Threat: Man-in-the-Middle (MITM) Attack on SSH Connection

  • Description: An attacker intercepts the SSH connection between the machine running Kamal and the target servers. The attacker can potentially inject malicious commands or steal data transmitted over the connection.
    • Impact: Compromise of the deployment process, injection of malicious code into the deployed application, data exfiltration.
    • Affected Kamal Component: Kamal's SSH connection mechanism (all commands interacting with remote servers).
    • Risk Severity: High
    • Mitigation Strategies:
      • Ensure SSH host key verification is enabled and not bypassed. Kamal does this by default, but it's crucial to verify this behavior.
      • Deploy from a trusted network.
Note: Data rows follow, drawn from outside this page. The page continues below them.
Lemma rest_at l m : line_ok l -> cm_force m = DRM_FORCE_UNSPECIFIED \/ marked l = false ->
  cm_rotation_reflection m = 0 ->
  let h := len (resolution_text l ++ cvt_text l) in
  parse_rest connector_type (line_text l)
    (found (ml_bpp l) h) (found (ml_refresh l) (h + len (mark "-"%char (ml_bpp l))))
    (options_ptr_of l) None false m
  = Some (true, with_options (rotation_said (ml_valued l) (ml_flags l)) (ml_valued l)
                  (if marked l then with_extras connector_type l (with_marks l m) else m)).
Proof.
  intros Hl Hf Hr h. pose proof (at_start (line_text l)) as E. unfold line_text at 2, mode_text in E.
  rewrite <- !app_assoc, (app_assoc (resolution_text l)) in E. apply at_app in E.
  change (text_at (line_text l) h = Some (mark "-"%char (ml_bpp l) ++ mark "@"%char (ml_refresh l) ++ extras_text l ++
    options_text (ml_valued l) (ml_flags l))) in E.
  pose proof (refresh_no_digit l Hl) as Hn. pose proof (extras_no_digit l Hl) as Hnx.
  pose proof Hl as (_ & _ & Hbpp & Hrefresh & _).
  unfold parse_rest, marked, with_marks, found in *. pose proof (at_app _ _ _ _ E) as E2.
  destruct (ml_bpp l) as [b|] eqn:Eb, (ml_refresh l) as [r|] eqn:Er; cbn [mark app] in *;
    try (rewrite (bpp_at _ h b _ m E (Hbpp b eq_refl) Hn); cbn [mbind option_bind]);
    try (cbn [mbind option_bind]; change (negb (0 =? 0)) with false; cbv iota;
         rewrite (refresh_at _ _ r _ _ E2 (Hrefresh r eq_refl) Hnx));
    cbn [mbind option_bind]; change (negb (0 =? 0)) with false; cbv iota zeta; unfold marked in Hf;
    rewrite ?Eb, ?Er in Hf; cbn in Hf; cbn [bool_decide is_Some_dec orb decide].
  - assert (Hm : cm_force m = DRM_FORCE_UNSPECIFIED) by (by destruct Hf).
    rewrite Z.max_r by (cbn [length]; lia). apply (tail_at l _ (with_refresh _ (with_bpp _ m)) Hl Hm Hr).
    apply (at_app _ _ ("@"%char :: r)) in E2. rewrite <- E2. f_equal. cbn [length]. lia.
  - assert (Hm : cm_force m = DRM_FORCE_UNSPECIFIED) by (by destruct Hf).
    apply (tail_at l _ (with_bpp _ m) Hl Hm Hr). rewrite <- E2. f_equal. cbn [length]. lia.
  - assert (Hm : cm_force m = DRM_FORCE_UNSPECIFIED) by (by destruct Hf).
    apply (tail_at l _ (with_refresh _ m) Hl Hm Hr).
    apply (at_app _ _ ("@"%char :: r)) in E2. rewrite <- E2. f_equal. cbn [length]. lia.
  - by rewrite (options_ptr_at l m Hl Hr).
Qed.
Avoid deploying over public Wi-Fi or untrusted networks.
      • Use a VPN or other secure tunnel for the deployment connection.

Threat: Exploitation of Vulnerable Base Docker Image

  • Description: The Docker image specified in kamal.yml (the image: directive) contains known vulnerabilities. An attacker exploits these vulnerabilities to gain control of the running container.
    • Impact: Container compromise, potential for privilege escalation to the host, data breaches, denial of service.
    • Affected Kamal Component: The image: directive in kamal.yml, and the resulting Docker container deployed by Kamal.
    • Risk Severity: High
    • Mitigation Strategies:
      • Use official, well-maintained base images from trusted registries.
      • Regularly update base images to the latest versions (e.g., using Dependabot or similar tools).
      • Use a vulnerability scanner (e.g., Trivy, Clair, Snyk) to scan Docker images for vulnerabilities before deployment. Integrate this into the CI/CD pipeline.
      • Use minimal base images (e.g., Alpine Linux) to reduce the attack surface.
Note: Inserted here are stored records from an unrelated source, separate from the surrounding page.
(** [n] tries are left, [first] says that none was made. *)
Fixpoint block_read (n : nat) (first : bool) (s : D) (m : list Z) (block block_num : Z) (status : edid_block_status)
    : option (D * list Z * edid_block_status) :=
  match n with
  | O => Some (s, m, status)
  | S n =>
    let is_base_block := block_num =? 0 in
    let '(s, ret, bytes) := read_block s block_num EDID_LENGTH in
    m ← wr_range m block bytes;
    if negb (ret =? 0) then Some (s, m, EDID_BLOCK_READ_FAIL)
    else
      '(status, m) ← check_and_fix edid_fixup m block is_base_block;
      tag ← edid_block_tag m block;
      if edid_block_status_valid status tag then Some (s, m, status)
      else if first && is_base_block && bool_decide (status = EDID_BLOCK_ZERO) then Some (s, m, status)
      else block_read n false s m block block_num status
  end.
Definition edid_block_read (s : D) (m : list Z) (block block_num : Z) : option (D * list Z * edid_block_status) :=
  block_read 4 true s m block block_num EDID_BLOCK_OK.

(** Which allocations succeed, by the order in which they are made, and what is in new
    memory. *)
Context (alloc_ok : nat -> bool) (uninit : Z).

Definition kmalloc (k : nat) (size : Z) : option (list Z) :=
  if alloc_ok k then Some (replicate (Z.to_nat size) uninit) else None.
Definition krealloc (k : nat) (edid : list Z) (size : Z) : option (list Z) :=
  if alloc_ok k
  then Some (take (Z.to_nat size) edid ++ replicate (Z.to_nat size - length edid) uninit) else None.

(** Moves the valid blocks together; the count is read again in every round. *)
Fixpoint filter_blocks (fuel : nat) (edid : list Z) (i valid_blocks : Z) : option (list Z * Z) :=
  match fuel with
  | O => None
  | S fuel =>
    count ← edid_block_count edid;
    if i <? count then
      let src_block := edid_block_data i in
      valid ← edid_block_valid edid_fixup edid src_block (i =? 0);
      if (valid : bool) then
        let dst_block := edid_block_data valid_blocks in
        bytes ← rd_range edid src_block EDID_LENGTH;
        edid ← wr_range edid dst_block bytes;
        filter_blocks fuel edid (i + 1) (valid_blocks + 1)
      else filter_blocks fuel edid (i + 1) valid_blocks
    else Some (edid, valid_blocks)
  end.

(** The EDID, if there is one, and the size. *)
Definition edid_filter_invalid_blocks (k : nat) (edid : list Z) (alloc_size : Z) : option (option (list Z) * Z) :=
  '(edid, valid_blocks) ← filter_blocks MAX_BLOCKS edid 0 0;
  if valid_blocks =? 0 then Some (None, alloc_size)
  else
    edid ← wr edid 126 (valid_blocks - 1);
    crc ← edid_block_compute_checksum edid 0;
    edid ← wr edid 127 crc;
    let alloc_size := edid_size_by_blocks valid_blocks in
    Some (krealloc k edid alloc_size, alloc_size).

(** The extension blocks from [i] on: the memory, its size, the number of blocks and of
    invalid ones, or no memory after a failure.  [n] is not less than what is left. *)
Fixpoint read_extensions (n : nat) (s : D) (edid : list Z) (i num_blocks invalid_blocks alloc_size : Z)
    : option (D * option (list Z * Z * Z * Z)) :=
  match n with
  | O => None
  | S n =>
    if negb (i <? num_blocks) then Some (s, Some (edid, alloc_size, num_blocks, invalid_blocks))
    else
      let block := edid_block_data i in
      '(s, edid, status) ← edid_block_read s edid block i;
      tag ← edid_block_tag edid block;
      if negb (edid_block_status_valid status tag) then
        if bool_decide (status = EDID_BLOCK_READ_FAIL) then Some (s, None)
        else read_extensions n s edid (i + 1) num_blocks (invalid_blocks + 1) alloc_size
      else if i =? 1 then
        eeodb ← edid_hfeeodb_block_count edid;
        if num_blocks <? eeodb then
          let num_blocks := eeodb in
          let alloc_size := edid_size_by_blocks num_blocks in
          match krealloc 2 edid alloc_size with
          | None => Some (s, None)
          | Some edid => read_extensions n s edid (i + 1) num_blocks invalid_blocks alloc_size
          end
        else read_extensions n s edid (i + 1) num_blocks invalid_blocks alloc_size
      else read_extensions n s edid (i + 1) num_blocks invalid_blocks alloc_size
  end.

(** Behind a valid base block: the extensions. *)
Definition get_extensions (k : edid_errors) (s : D) (edid : list Z)
    : option (edid_errors * D * option (list Z * Z)) :=
  extensions ← edid_extension_block_count edid;
  if extensions =? 0 then Some (k, s, Some (edid, EDID_LENGTH))
  else
    alloc_size ← edid_size edid;
    match krealloc 1 edid alloc_size return option (edid_errors * D * option (list Z * Z)) with
    | None => Some (k, s, None)
    | Some edid =>
      num_blocks ← edid_block_count edid;
      '(s, r) ← read_extensions MAX_BLOCKS s edid 1 num_blocks 0 alloc_size;
      match r return option (edid_errors * D * option (list Z * Z)) with
      | None => Some (k, s, None)
      | Some (edid, alloc_size, num_blocks, invalid_blocks) =>
        if negb (invalid_blocks =? 0) then
          k ← connector_bad_edid k edid num_blocks;
          '(edid, alloc_size) ← edid_filter_invalid_blocks 3 edid alloc_size;
          Some (k, s, match edid with Some e => Some (e, alloc_size) | None => None end)
        else Some (k, s, Some (edid, alloc_size))
      end
    end.

(** The override or firmware EDID is given, already a copy; the result is the EDID, if
    there is one, and its size. *)
Definition _drm_do_get_edid (k : edid_errors) (s : D) (override : option (list Z))
    : option (edid_errors * D * option (list Z * Z)) :=
  match override with
  | Some o => Some (k, s, if alloc_ok 0 then Some (o, blen o) else None)
  | None =>
    match kmalloc 0 EDID_LENGTH return option (edid_errors * D * option (list Z * Z)) with
    | None => Some (k, s, None)
    | Some edid =>
      '(s, edid, status) ← edid_block_read s edid 0 0;
      if bool_decide (status = EDID_BLOCK_READ_FAIL) then Some (k, s, None)
      else
        let k := set_corrupt (negb (bool_decide (status = EDID_BLOCK_OK) || bool_decide (status = EDID_BLOCK_VERSION))) k in
        tag ← edid_block_tag edid 0;
        if negb (edid_block_status_valid status tag) then
          let k := if bool_decide (status = EDID_BLOCK_ZERO) then count_null k else k in
          k ← connector_bad_edid k edid 1;
          Some (k, s, None)
        else get_extensions k s edid
    end
  end.
End read.

(** ** The container *)

(** A size and the bytes, which can be more. *)
Record drm_edid := DrmEdid { de_size : Z; de_edid : list Z }.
Threat: Docker Socket Exposure Leading to Host Compromise

  • Description: The Docker socket (/var/run/docker.sock) is mounted inside the application container (often unintentionally). An attacker who compromises the container can use the Docker socket to gain root access to the host machine.
    • Impact: Complete host compromise, allowing the attacker to control the entire server and potentially other containers.
    • Affected Kamal Component: The volumes: directive in kamal.yml (if misconfigured to mount the Docker socket), and the resulting Docker container. This is not a default behavior of Kamal, but a potential misconfiguration.
    • Risk Severity: Critical
    • Mitigation Strategies:
      • Avoid mounting the Docker socket into the container unless absolutely necessary.
      • If the Docker socket must be mounted, use extreme caution and ensure the application running in the container is highly trusted and runs with minimal privileges.
      • Use Docker's security features (user namespaces, seccomp profiles, AppArmor/SELinux) to limit the container's capabilities.
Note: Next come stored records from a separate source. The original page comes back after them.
(* ===== verification/EdidSpec.v ===== *)
(** * What reading an EDID promises

    Whatever a display answers, the code stays in its buffers and what it returns is a
    sequence of sound blocks; a display with sound blocks is read exactly. *)

From stdpp Require Import base numbers list option.
From Stdlib Require Import ZArith Lia Bool.
From S2P Require Import Prelude ByteBuf Edid EdidBlocks.
#[local] Open Scope Z_scope.

(** ** A block is read *)

#[local] Opaque MAX_BLOCKS.
Lemma max_blocks : MAX_BLOCKS = S 256.
Proof. done. Qed.

Definition blocks (bs : list (list Z)) : Prop := Forall block bs.

Lemma block_header_fix b : block b -> block (edid_header ++ drop 8 b).
Proof.
  intros [Hl Hb]. split; [rewrite length_app, length_drop; cbn [edid_header length]; lia|].
  apply Forall_app. split; [|by apply Forall_drop]. repeat constructor; done.
Qed.

Section read.
Context {D : Type} (read_block : read_block_fn D) `{!BlockReader read_block} (fx : Z).

(** The check at the offset of a block replaces the block at most. *)
Lemma check_and_fix_at bs i b p base : whole bs -> bs !! i = Some b -> p = 128 * Z.of_nat i -> block b ->
  exists st t b', check_and_fix fx (concat bs) p base = Some (st, concat (<[i := b']> bs)) /\ block b'
    /\ edid_block_tag b' 0 = Some t /\ st <> EDID_BLOCK_READ_FAIL
    /\ edid_block_status_valid st t = bool_decide (block_sound base b')
    /\ (block_sound base b -> b' = b /\ (base = true -> st = EDID_BLOCK_OK)).
Proof.
  intros Hw Hi Hp Hb. unfold check_and_fix. rewrite (check_block fx bs i b p Hw Hi Hp).
  destruct (check_sound fx base b Hb) as (st & t & -> & Et & Hf & _ & Hv & Hok0). cbn [mbind option_bind].
  destruct (bool_decide_reflect (st = EDID_BLOCK_HEADER_REPAIR)) as [Hr|Hr].
  - subst st. unfold edid_header_fix.
    replace (wr_range (concat bs) p edid_header) with (wr_range (concat bs) (p + Z.of_nat 0) edid_header) by (f_equal; lia).
    rewrite (wr_range_in bs i b p 0 edid_header Hw Hi Hp) by (cbn; lia).
    cbn [take app]. change (0 + length edid_header)%nat with 8%nat. set (b' := edid_header ++ drop 8 b).
    pose proof (block_header_fix b Hb) as Hb'. fold b' in Hb'. cbn [mbind option_bind].
    assert (Hi' : <[i := b']> bs !! i = Some b') by (apply list_lookup_insert_eq; by eapply lookup_lt_Some).
    rewrite (check_block fx _ i b' p (whole_insert _ _ _ Hw (proj1 Hb')) Hi' Hp).
    destruct (check_sound fx base b' Hb') as (st' & t' & -> & Et' & Hf' & Hfix & Hv' & _). cbn [mbind option_bind].
    eexists _, t', b'. split; [done|]. split; [done|]. split; [done|].
    destruct (bool_decide_reflect (st' = EDID_BLOCK_OK)) as [->|Hok]; split; [done| |done|]; split; try exact Hv'.
    all: intros Hs; exfalso; by rewrite bool_decide_eq_true_2 in Hv by done.
  - exists st, t, b. split; [by rewrite list_insert_id|]. split_and!; try done. intros Hs. split; [done|].
    intros ->. apply Hok0; [done|]. by rewrite Hv, bool_decide_eq_true_2.
Qed.

(** What a try leaves at the place of the block. *)
Definition block_done (bs : list (list Z)) (i : nat) (num : Z) (m : list Z) (st : edid_block_status) : Prop :=
  exists t b', m = concat (<[i := b']> bs) /\ block b' /\ edid_block_tag m (128 * Z.of_nat i) = Some t
    /\ (st = EDID_BLOCK_READ_FAIL \/
        st <> EDID_BLOCK_READ_FAIL /\ edid_block_status_valid st t = bool_decide (block_sound (num =? 0) b')).

Lemma block_done_insert bs i num m st b : block_done (<[i := b]> bs) i num m st -> block_done bs i num m st.
Proof. intros (t & b' & Hm & H). rewrite list_insert_insert_eq in Hm. by exists t, b'. Qed.

Lemma block_read_at n : forall first s bs i p num st0, whole bs -> (i < length bs)%nat -> p = 128 * Z.of_nat i ->
  (n = 0%nat -> block_done bs i num (concat bs) st0) ->
  sat (block_read fx read_block n first s (concat bs) p num st0) (fun '(_, m, st) => block_done bs i num m st).
Proof.
  induction n as [|n IH]; intros first s bs i p num st0 Hw Hi Hp H0; cbn [block_read]; [by apply H0|].
  destruct (lookup_lt_is_Some_2 bs i Hi) as [b Eb].
  pose proof (read_fills s num EDID_LENGTH ltac:(done)) as Hl. pose proof (read_bytes s num EDID_LENGTH) as Hbytes.
  destruct (read_block s num EDID_LENGTH) as [[s1 ret] bytes]. cbn [snd] in Hl, Hbytes.
  assert (Hb : block bytes) by (split; [unfold blen, EDID_LENGTH in Hl; lia|done]).
  rewrite (wr_range_block bs i b bytes p Hw Eb Hp (proj1 Hb)). cbn [mbind option_bind].
  assert (Hw1 : whole (<[i := bytes]> bs)) by (apply whole_insert; [done|apply Hb]).
  assert (Hi1 : <[i := bytes]> bs !! i = Some bytes) by by apply list_lookup_insert_eq.
  destruct (negb (ret =? 0)).
  { destruct (block_byte bytes 0 Hb ltac:(lia)) as (t & Et & _). exists t, bytes.
    split_and!; [done|done|by rewrite (tag_block _ i bytes _ Hw1 Hi1)|by left]. }
  destruct (check_and_fix_at _ i bytes p (num =? 0) Hw1 Hi1 Hp Hb) as (st & t & b' & -> & Hb' & Et & Hf & Hv & _).
  rewrite list_insert_insert_eq. cbn [mbind option_bind].
  assert (Hw2 : whole (<[i := b']> bs)) by (apply whole_insert; [done|apply Hb']).
  assert (Hi2 : <[i := b']> bs !! i = Some b') by by apply list_lookup_insert_eq.
  pose proof (tag_block _ i b' p Hw2 Hi2 Hp) as Ht. rewrite Ht, Et. cbn [mbind option_bind].
  assert (Hdone : block_done bs i num (concat (<[i := b']> bs)) st).
  { exists t, b'. split_and!; [done|done|by rewrite <- Hp, Ht|right; by split]. }
  destruct (edid_block_status_valid st t) eqn:Ev; [done|]. destruct (_ && _); [done|].
  eapply sat_mono; [apply (IH false s1 (<[i := b']> bs) i p num st Hw2); [by rewrite length_insert|done|]|].
  - intros _. exists t, b'. rewrite list_insert_insert_eq. split_and!; [done|done|by rewrite <- Hp, Ht|right; split; [done|by rewrite Ev]].
  - intros [[? m] st'] H. by eapply block_done_insert.
Qed.

(** ** The extensions are read *)

Definition bad (bs : list (list Z)) : nat := length (filter (fun b => ~ block_sound false b) bs).

Lemma blocks_whole bs : blocks bs -> whole bs.
Proof. intros H. eapply Forall_impl; [|exact H]. by intros b []. Qed.

(** The bytes of the first two blocks. *)
Lemma two_blocks bs j : whole bs -> blocks (take 2 bs) -> (2 <= length bs)%nat -> 0 <= j < 256 ->
  rd (concat bs) j = rd (concat (take 2 bs)) j /\ exists x, rd (concat bs) j = Some x /\ is_byte x.
Proof.
  intros Hw Hb Hl Hj. destruct bs as [|b0 [|b1 bs]]; cbn [length] in Hl; [lia..|].
  change (take 2 (b0 :: b1 :: bs)) with [b0; b1] in *.
  apply Forall_cons_1 in Hb as [Hb0 Hb]. apply Forall_cons_1 in Hb as [Hb1 _].
  assert (Hw2 : whole [b0; b1]) by (repeat constructor; [apply Hb0|apply Hb1]).
  destruct (Z_lt_le_dec j 128).
  - rewrite <- (Z.add_0_l j). rewrite (rd_block _ 0 b0 0 j Hw eq_refl), (rd_block _ 0 b0 0 j Hw2 eq_refl) by lia.
    split; [done|]. destruct (block_byte b0 j Hb0) as (x & -> & Hx & _); [lia|]. by eauto.
  - replace j with (128 + (j - 128)) by lia.
    rewrite (rd_block _ 1 b1 128 (j - 128) Hw eq_refl), (rd_block _ 1 b1 128 (j - 128) Hw2 eq_refl) by lia.
    split; [done|]. destruct (block_byte b1 (j - 128) Hb1) as (x & -> & Hx & _); [lia|]. by eauto.
Qed.

Lemma eeodb_at bs : whole bs -> blocks (take 2 bs) -> (2 <= length bs)%nat ->
  exists e, edid_hfeeodb_block_count (concat bs) = Some e /\ (e = 0 \/ 2 <= e <= 256)
    /\ forall bs', whole bs' -> take 2 bs' = take 2 bs -> edid_hfeeodb_block_count (concat bs') = Some e.
Proof.
  intros Hw Hb Hl. destruct (eeodb_total (concat bs)) as (e & E & He).
  { intros j Hj. by apply two_blocks. }
  exists e. split_and!; [done|done|]. intros bs' Hw' Ht. rewrite <- E. apply eeodb_ext. intros j Hj.
  assert (Hl' : (2 <= length bs')%nat) by (apply (f_equal length) in Ht; rewrite !length_take in Ht; lia).
  destruct (two_blocks bs' j Hw' ltac:(by rewrite Ht) Hl' Hj) as [-> _]. rewrite Ht.
  by destruct (two_blocks bs j Hw Hb Hl Hj) as [-> _].
Qed.

Context (alloc_ok : nat -> bool) (uninit : Z).

(** What is there once the blocks from [i] on are read. *)
Definition extensions_done (bs : list (list Z)) (i : nat) (r : option (list Z * Z * Z * Z)) : Prop :=
  forall m alloc_size num inv, r = Some (m, alloc_size, num, inv) ->
  exists bs', m = concat bs' /\ blocks bs' /\ take i bs' = take i bs
    /\ num = Z.of_nat (length bs') /\ alloc_size = 128 * num /\ inv = Z.of_nat (bad (drop 1 bs'))
    /\ (length bs <= length bs' <= 256)%nat
    /\ (length bs' = length bs \/ i = 1%nat /\ edid_hfeeodb_block_count m = Some num).

Lemma bad_snoc bs b : bad (bs ++ [b]) = (bad bs + if decide (block_sound false b) then 0 else 1)%nat.
Proof.
  unfold bad. rewrite list.filter_app, length_app. f_equal. rewrite list.filter_cons, list.filter_nil.
  destruct (decide (block_sound false b)) as [H|H]; [rewrite decide_False by tauto|rewrite decide_True by done]; done.
Qed.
Threat: Insecure CI/CD Pipeline Compromising Kamal Deployments

  • Description: The CI/CD pipeline that triggers Kamal deployments is compromised. An attacker can inject malicious code or modify the kamal.yml file before deployment.
    • Impact: Deployment of a compromised application, unauthorized access to infrastructure, data breaches.
    • Affected Kamal Component: Indirectly affects all Kamal deployments, as the CI/CD pipeline is the entry point.
    • Risk Severity: High
    • Mitigation Strategies:
      • Secure the CI/CD pipeline itself (strong authentication, access controls, vulnerability scanning).
      • Use signed commits and verify signatures before deploying.
      • Implement least privilege access for the CI/CD system's credentials.
      • Regularly audit the CI/CD pipeline's configuration and security.